(Beginning of Provided information)

(** X12.  What a warm-up leaves in the cache, for replies that follow the
    response schema.  Let every entry of the cache follow the schema, and
    let every successful reply to the warm-up do so too.  Then every state
    of the run (the context switch followed by the five replies) has only
    entries that follow the schema, and the ticker can be evaluated in each.
    At the end the entry of each tracked commodity under the new context is
    the result of its own call if that call succeeded, and is what it was
    before if that call failed; the entries of the other context are
    untouched.  When all five calls succeeded, a click on any tracked
    commodity issues no call. *)
Theorem warm_up_fills_cache
    (m : Machine) (ctx : Context)
    (replies : list (JsError + GenerateContentResponse)) :
  ctx ≠ context (ui m) →
  length replies = length COMMODITIES →
  cache_conforms (ui m) →
  Forall reply_conforms replies →
  let events := ClickContext ctx :: (Settle (length (tasks m)) <$> replies) in
  let m' := fst (run events m) in
  (∀ j, cache_conforms (ui (fst (run (take j events) m)))
        ∧ tickerScores (ui (fst (run (take j events) m))) COMMODITIES
          ≠ inl TypeError)
  ∧ context (ui m') = ctx
  ∧ (∀ k c r, COMMODITIES !! k = Some c → replies !! k = Some r →
       sentimentData (ui m') !! cacheKey c ctx
       = match getCommoditySentiment c ctx r with
         | inr data => Some data
         | inl _ => sentimentData (ui m) !! cacheKey c ctx
         end)
  ∧ (∀ c ctx', ctx' ≠ ctx →
       sentimentData (ui m') !! cacheKey c ctx'
       = sentimentData (ui m) !! cacheKey c ctx')
  ∧ ((∀ k c r, COMMODITIES !! k = Some c → replies !! k = Some r →
        is_ok (getCommoditySentiment c ctx r) = true) →
     ∀ c, c ∈ COMMODITIES → snd (step (ClickCommodity c) m') = []).
Proof.
  intros Hctx Hlen Hm Hreplies events m'.
  split.
  { intros j.
    assert (cache_conforms (ui (fst (run (take j events) m)))) as Hj.
    { apply run_cache_conforms; [done|]. apply Forall_take.
      subst events. constructor; [done|].
      apply Forall_fmap. eapply Forall_impl; [exact Hreplies|]. done. }
    split; [done|]. by apply cache_conforms_ticker. }
  assert (sentimentData (ui m')
          = warm_cache ctx COMMODITIES replies (sentimentData (ui m))
          ∧ context (ui m') = ctx) as [Hcache Hctx'].
  { subst m' events. rewrite run_cons. cbn [fst snd].
    assert (step (ClickContext ctx) m
            = initialFetch {| ui := setContext ctx (ui m); tasks := tasks m |})
      as -> by (simpl; by rewrite decide_False).
    unfold initialFetch. cbn [ui tasks context setContext].
    match goal with
    | |- context [initialFetch_loop ctx COMMODITIES ?i ?m1] =>
        destruct (initialFetch_loop_cache ctx i COMMODITIES replies m1)
          as (Hc & Hx & _)
    end.
    { cbn [tasks]. rewrite length_app. simpl. lia. }
    { done. }
    cbv zeta in Hc, Hx. by rewrite Hc, Hx. }
  assert (∀ k c r, COMMODITIES !! k = Some c → replies !! k = Some r →
            sentimentData (ui m') !! cacheKey c ctx
            = match getCommoditySentiment c ctx r with
              | inr data => Some data
              | inl _ => sentimentData (ui m) !! cacheKey c ctx
              end) as Hentries.
  { intros k c r Hc Hr. rewrite Hcache.
    by apply (warm_cache_lookup ctx COMMODITIES COMMODITIES_NoDup) with k. }
  split; [done|]. split; [done|]. split.
  - intros c ctx' Hne. rewrite Hcache. apply warm_cache_other.
    intros c' _ [_ ->]%cacheKey_inj. done.
  - intros Hok c Hc.
    apply list_elem_of_lookup in Hc as [k Hk].
    assert (is_Some (replies !! k)) as [r Hr].
    { apply lookup_lt_is_Some. rewrite Hlen. by eapply lookup_lt_Some. }
    specialize (Hentries k c r Hk Hr). specialize (Hok k c r Hk Hr).
    destruct (getCommoditySentiment c ctx r) as [err|data]; [done|].
    eapply handleCommodityClick_hit. rewrite Hctx'. exact Hentries.
Qed.

Lemma warm_up_fills_cache_witness :
  let ok := inr (mkResponse (JsonText (sample_data 10 20 (-30))) None)
            : JsError + GenerateContentResponse in
  let m' := fst (run (ClickContext Global
                      :: (Settle 1 <$> [ok; inl (mkError None); ok; ok; ok]))
                     (fst mount)) in
  horizon_score "current" <$> (sentimentData (ui m') !! cacheKey "Maize" Global)
  = Some (Some 20%Q)
  ∧ sentimentData (ui m') !! cacheKey "Cashew" Global = None
  ∧ tickerScores (ui m') COMMODITIES ≠ inl TypeError.
Proof.
  intros ok m'.
  destruct (warm_up_fills_cache (fst mount) Global
              [ok; inl (mkError None); ok; ok; ok])
    as (Hrun & _ & Hentries & _); [discriminate|reflexivity| |..].
  - intros k data Hk. simpl in Hk. by rewrite lookup_empty in Hk.
  - repeat constructor; intros c ctx data Hr; try discriminate Hr;
      injection Hr as <-; reflexivity.
  - split; [|split].
    + exact (f_equal (fmap (horizon_score "current"))
               (Hentries 2 "Maize" ok eq_refl eq_refl)).
    + apply (Hentries 1 "Cashew" (inl (mkError None))); reflexivity.
    + apply (Hrun 6).
Defined.

End WarmUpCache.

(End of Provided information)

• **Instructions to follow**
Please repeat the records so that each one reads exactly as it does above.

• **Worked solution**
(** X12.  What a warm-up leaves in the cache, for replies that follow the
    response schema.  Let every entry of the cache follow the schema, and
    let every successful reply to the warm-up do so too.  Then every state
    of the run (the context switch followed by the five replies) has only
    entries that follow the schema, and the ticker can be evaluated in each.
    At the end the entry of each tracked commodity under the new context is
    the result of its own call if that call succeeded, and is what it was
    before if that call failed; the entries of the other context are
    untouched.  When all five calls succeeded, a click on any tracked
    commodity issues no call. *)
Theorem warm_up_fills_cache
    (m : Machine) (ctx : Context)
    (replies : list (JsError + GenerateContentResponse)) :
  ctx ≠ context (ui m) →
  length replies = length COMMODITIES →
  cache_conforms (ui m) →
  Forall reply_conforms replies →
  let events := ClickContext ctx :: (Settle (length (tasks m)) <$> replies) in
  let m' := fst (run events m) in
  (∀ j, cache_conforms (ui (fst (run (take j events) m)))
        ∧ tickerScores (ui (fst (run (take j events) m))) COMMODITIES
          ≠ inl TypeError)
  ∧ context (ui m') = ctx
  ∧ (∀ k c r, COMMODITIES !! k = Some c → replies !! k = Some r →
       sentimentData (ui m') !! cacheKey c ctx
       = match getCommoditySentiment c ctx r with
         | inr data => Some data
         | inl _ => sentimentData (ui m) !! cacheKey c ctx
         end)
  ∧ (∀ c ctx', ctx' ≠ ctx →
       sentimentData (ui m') !! cacheKey c ctx'
       = sentimentData (ui m) !! cacheKey c ctx')
  ∧ ((∀ k c r, COMMODITIES !! k = Some c → replies !! k = Some r →
        is_ok (getCommoditySentiment c ctx r) = true) →
     ∀ c, c ∈ COMMODITIES → snd (step (ClickCommodity c) m') = []).
Proof.
  intros Hctx Hlen Hm Hreplies events m'.
  split.
  { intros j.
    assert (cache_conforms (ui (fst (run (take j events) m)))) as Hj.
    { apply run_cache_conforms; [done|]. apply Forall_take.
      subst events. constructor; [done|].
      apply Forall_fmap. eapply Forall_impl; [exact Hreplies|]. done. }
    split; [done|]. by apply cache_conforms_ticker. }
  assert (sentimentData (ui m')
          = warm_cache ctx COMMODITIES replies (sentimentData (ui m))
          ∧ context (ui m') = ctx) as [Hcache Hctx'].
  { subst m' events. rewrite run_cons. cbn [fst snd].
    assert (step (ClickContext ctx) m
            = initialFetch {| ui := setContext ctx (ui m); tasks := tasks m |})
      as -> by (simpl; by rewrite decide_False).
    unfold initialFetch. cbn [ui tasks context setContext].
    match goal with
    | |- context [initialFetch_loop ctx COMMODITIES ?i ?m1] =>
        destruct (initialFetch_loop_cache ctx i COMMODITIES replies m1)
          as (Hc & Hx & _)
    end.
    { cbn [tasks]. rewrite length_app. simpl. lia. }
    { done. }
    cbv zeta in Hc, Hx. by rewrite Hc, Hx. }
  assert (∀ k c r, COMMODITIES !! k = Some c → replies !! k = Some r →
            sentimentData (ui m') !! cacheKey c ctx
            = match getCommoditySentiment c ctx r with
              | inr data => Some data
              | inl _ => sentimentData (ui m) !! cacheKey c ctx
              end) as Hentries.
  { intros k c r Hc Hr. rewrite Hcache.
    by apply (warm_cache_lookup ctx COMMODITIES COMMODITIES_NoDup) with k. }
  split; [done|]. split; [done|]. split.
  - intros c ctx' Hne. rewrite Hcache. apply warm_cache_other.
    intros c' _ [_ ->]%cacheKey_inj. done.
  - intros Hok c Hc.
    apply list_elem_of_lookup in Hc as [k Hk].
    assert (is_Some (replies !! k)) as [r Hr].
    { apply lookup_lt_is_Some. rewrite Hlen. by eapply lookup_lt_Some. }
    specialize (Hentries k c r Hk Hr). specialize (Hok k c r Hk Hr).
    destruct (getCommoditySentiment c ctx r) as [err|data]; [done|].
    eapply handleCommodityClick_hit. rewrite Hctx'. exact Hentries.
Qed.

Lemma warm_up_fills_cache_witness :
  let ok := inr (mkResponse (JsonText (sample_data 10 20 (-30))) None)
            : JsError + GenerateContentResponse in
  let m' := fst (run (ClickContext Global
                      :: (Settle 1 <$> [ok; inl (mkError None); ok; ok; ok]))
                     (fst mount)) in
  horizon_score "current" <$> (sentimentData (ui m') !! cacheKey "Maize" Global)
  = Some (Some 20%Q)
  ∧ sentimentData (ui m') !! cacheKey "Cashew" Global = None
  ∧ tickerScores (ui m') COMMODITIES ≠ inl TypeError.
Proof.
  intros ok m'.
  destruct (warm_up_fills_cache (fst mount) Global
              [ok; inl (mkError None); ok; ok; ok])
    as (Hrun & _ & Hentries & _); [discriminate|reflexivity| |..].
  - intros k data Hk. simpl in Hk. by rewrite lookup_empty in Hk.
  - repeat constructor; intros c ctx data Hr; try discriminate Hr;
      injection Hr as <-; reflexivity.
  - split; [|split].
    + exact (f_equal (fmap (horizon_score "current"))
               (Hentries 2 "Maize" ok eq_refl eq_refl)).
    + apply (Hentries 1 "Cashew" (inl (mkError None))); reflexivity.
    + apply (Hrun 6).
Defined.

End WarmUpCache.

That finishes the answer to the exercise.